Eleanor was about to say,
That goes without saying
. All of Maud's boyfriends had been smart. But she didn't want to interrupt her daughter's train of thought.

"And he feels things deeply," Maud said. "And he's never fake. He may not tell you everything he's thinking, but he never pretends to be thinking one thing while he's thinking another. I don't think he'd be capable of it. Why are you smiling?"

"I'm smiling because he sounds like a good person. And I'm smiling because everything you've said about him could also be said about you."

"Thank you," Maud said quietly.

But she still seemed uneasy.

"Are you okay?" Eleanor said.

"Sure."

"Really?"

"Really."

It was frustrating to be shut out of your child's life.

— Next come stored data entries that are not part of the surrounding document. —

Lemma candidate_hops_carry_search_attributes_witness :
  exists path,
    snd (_k_shortest_paths main_router (token_key eth) (token_key dai) (10 ^ 18) 5) =
      Ok [path] /\
    Forall (fun h : Hop => Edge.slippage (snd h) = Some f0_005) path.
Proof.
  destruct (snd (_k_shortest_paths main_router (token_key eth) (token_key dai) (10 ^ 18) 5))
    as [paths|e] eqn:Hp; [|vm_compute in Hp; discriminate Hp].
  pose proof (candidate_hops_carry_search_attributes _ _ _ _ _ _ Hp) as Hall.
  destruct paths as [|path [|p ps]];
    try (vm_compute in Hp; discriminate Hp).
  exists path. split; [reflexivity|].
  inversion Hall as [|? ? Hpath _]; subst.
  eapply Forall_impl; [|exact Hpath].
  intros h [impact [_ [_ [_ [_ Hs]]]]]. exact Hs.
Defined.

(** ** An upsert that fails *)

(** X20.  A pool whose price is zero makes [add_pool] raise
    [ZeroDivisionError], but only after part of the upsert is done: the pool
    is already in the pool table, its tokens are registered and the edge
    from [token_a] to [token_b] already holds its reserves and price, while
    the edge back (when the two tokens differ) is left as it was. *)
Theorem add_pool_zero_price (self : OptimizedRouter.t) (pool : Pool.t) :
  is_zero (Pool.price pool) = true ->
  let a := token_key (Pool.token_a pool) in
  let b := token_key (Pool.token_b pool) in
  let self' := fst (add_pool self pool) in
  snd (add_pool self pool) = Raise ZeroDivisionError /\
  oget (pool_id_of pool) (pools self') = Some pool /\
  omem a (tokens self') = true /\ omem b (tokens self') = true /\
  (exists d,
     nx.get_edge_data (graph self') a b = Some d /\
     Edge.pool_id d = pool_id_of pool /\
     Edge.reserve_a d = Pool.reserve_a pool /\
     Edge.reserve_b d = Pool.reserve_b pool /\
     Edge.price d = Pool.price pool) /\
  (a <> b ->
   nx.get_edge_data (graph self') b a = nx.get_edge_data (graph self) b a).
Proof.
  intros Hz a b self'. subst self'. unfold add_pool, truediv. rewrite Hz.
  cbn [fst snd graph pools tokens]. fold a b.
  split; [reflexivity|]. split; [apply oget_oset_eq|].
  split.
  { rewrite !omem_register. destruct (string_dec a a); [|contradiction].
    now rewrite orb_true_r. }
  split.
  { rewrite omem_register. destruct (string_dec b b); [|contradiction].
    now rewrite orb_true_r. }
  split.
  - rewrite get_edge_data_add_edge_eq. eexists. split; [reflexivity|]. repeat split.
  - intros Hne. apply get_edge_data_add_edge_ne. congruence.
Qed.

Lemma add_pool_zero_price_witness :
  snd (add_pool init (Pool.mk "uniswap" tA tB f0_3 10 20 f0 f1e6)) =
    Raise ZeroDivisionError /\
  nx.get_edge_data
    (graph (fst (add_pool init (Pool.mk "uniswap" tA tB f0_3 10 20 f0 f1e6))))
    (token_key tB) (token_key tA) = None.
Proof.
  destruct (add_pool_zero_price init (Pool.mk "uniswap" tA tB f0_3 10 20 f0 f1e6) eq_refl)
    as [Hraise [_ [_ [_ [_ Hback]]]]].
  split; [exact Hraise|]. apply Hback. vm_compute. discriminate.
Defined.

(** ** Size of the pool table *)

Lemma okeys_oset {K V} `{EqDec K} (k : K) (v : V) (d : odict K V) :
  okeys (oset k v d) = if omem k d then okeys d else okeys d ++ [k].
Proof.
  unfold okeys, omem. induction d as [|[k0 v0] r IH]; [reflexivity|].
  cbn [oset oget]. destruct (eq_dec k k0) as [->|Hne]; [reflexivity|].
  cbn [map fst]. rewrite IH. now destruct (oget k r).
Qed.

(** X21.  Upsert is by pool identity: a pool whose id is already in the pool
    table replaces the stored pool in place, and the table keeps its keys
    and their order; a pool with a new id is appended at the end.  Either
    way a lookup of the id then returns the upserted pool. *)
Theorem add_pool_table_keys (self : OptimizedRouter.t) (pool : Pool.t) :
  okeys (pools (fst (add_pool self pool))) =
    (if omem (pool_id_of pool) (pools self) then okeys (pools self)
     else okeys (pools self) ++ [pool_id_of pool]) /\
  oget (pool_id_of pool) (pools (fst (add_pool self pool))) = Some pool.
Proof.
  rewrite add_pool_pools. split; [apply okeys_oset|apply oget_oset_eq].
Qed.

(** ** Gas cost and the names of the exchanges *)

Lemma gas_fold_sum exs start :
  fold_left (fun total_cost exchange => total_cost + exchange_costs (lower exchange))
    exs start =
  start + fold_right Z.add 0 (map exchange_costs (map lower exs)).
Proof.
  revert start. induction exs as [|ex r IH]; intros start; cbn [fold_left map fold_right].
  - lia.
  - rewrite IH. lia.
Qed.

Lemma sum_permutation (l l' : list Z) :
  Permutation l l' -> fold_right Z.add 0 l = fold_right Z.add 0 l'.
Proof.
  induction 1 as [| x l l' _ IH | x y l | l l' l'' _ IH1 _ IH2]; cbn [fold_right]; lia.
Qed.

(** X22.  The gas estimate depends on the exchanges only through their
    lower-cased names and not on their order: two exchange lists that are
    equal up to letter case and order give the same estimate. *)
Theorem gas_cost_case_and_order (path_length : Z) (exchanges exchanges' : list string) :
  Permutation (map lower exchanges) (map lower exchanges') ->
  _calculate_gas_cost path_length exchanges = _calculate_gas_cost path_length exchanges'.
Proof.
  intros Hperm. unfold _calculate_gas_cost. cbv zeta. rewrite !gas_fold_sum.
  f_equal. apply sum_permutation. now apply Permutation_map.
Qed.

Lemma gas_cost_case_and_order_witness :
  _calculate_gas_cost 2 ["Curve"; "BALANCER"] = _calculate_gas_cost 2 ["balancer"; "curve"].
Proof.
  apply gas_cost_case_and_order. cbn [map]. apply perm_swap.
Defined.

Eleanor was sometimes amazed by how little she remembered of her children's infancy, but one of the things she did remember was the feeling that she knew everything about them, that they had no secrets from her. Of course it had never been true, but it had
seemed
to be true, for years.

And then they grow away from you, and then they leave home, and then when they reappear they seem to have less to do with the world you once shared with them than with the world they've left you for. Their friends understand them better than you do. They're like one more piece of modern technology that you don't know how to operate.

"I noticed that you've turned my room into a study," Maud said. "Does that mean you've been writing?"

"A little bit." Eleanor couldn't help smiling. She felt as if she were confessing to something scandalous.

"Does my room inspire you?" Maud said.

"It does."

Which was true, Eleanor thought, although she couldn't have said exactly how.

"What are you writing about?"

"I'm writing about my family. My mother and my sister. Not so much my father."

"You've written about them before. Right?"

"I've tried. I've never gotten that far."

"How's it going?"

"A little better. I think. I hope."

"That's great. Do you know why it's going better?"

"I don't know. I'm older?"

"That doesn't explain anything by itself. Does it?"

"Probably not," Eleanor said.

"Then what else could it be?"

Maud never let you get away with a lazy answer. After you answered her questions, you usually had a better understanding of what you'd been thinking in the first place.

She would have made a good therapist, Eleanor thought. Maybe better than I am.

"If I really had to point to one thing," Eleanor said, "I guess I'd say it has something to do with my work. You spend twenty years at a job, and it changes you."

"How has being a therapist changed you?"

"It's made me see life in a different way. When I was in my twenties, I wanted to be a writer, but I didn't believe in plots. I didn't think life
had
plots. So everything I wrote petered out after twenty or thirty pages."

"And you believe in plots now?" Maud said.

"I do. After twenty years of listening to people tell stories about themselves, I sometimes think that life is nothing
but
plot, if you think of plot as the choices we make. You could say that neurosis is a condition in which we think we don't have choices. And you could say mat the goal of therapy is to help someone see that he's already making choices, and that he could be making different choices."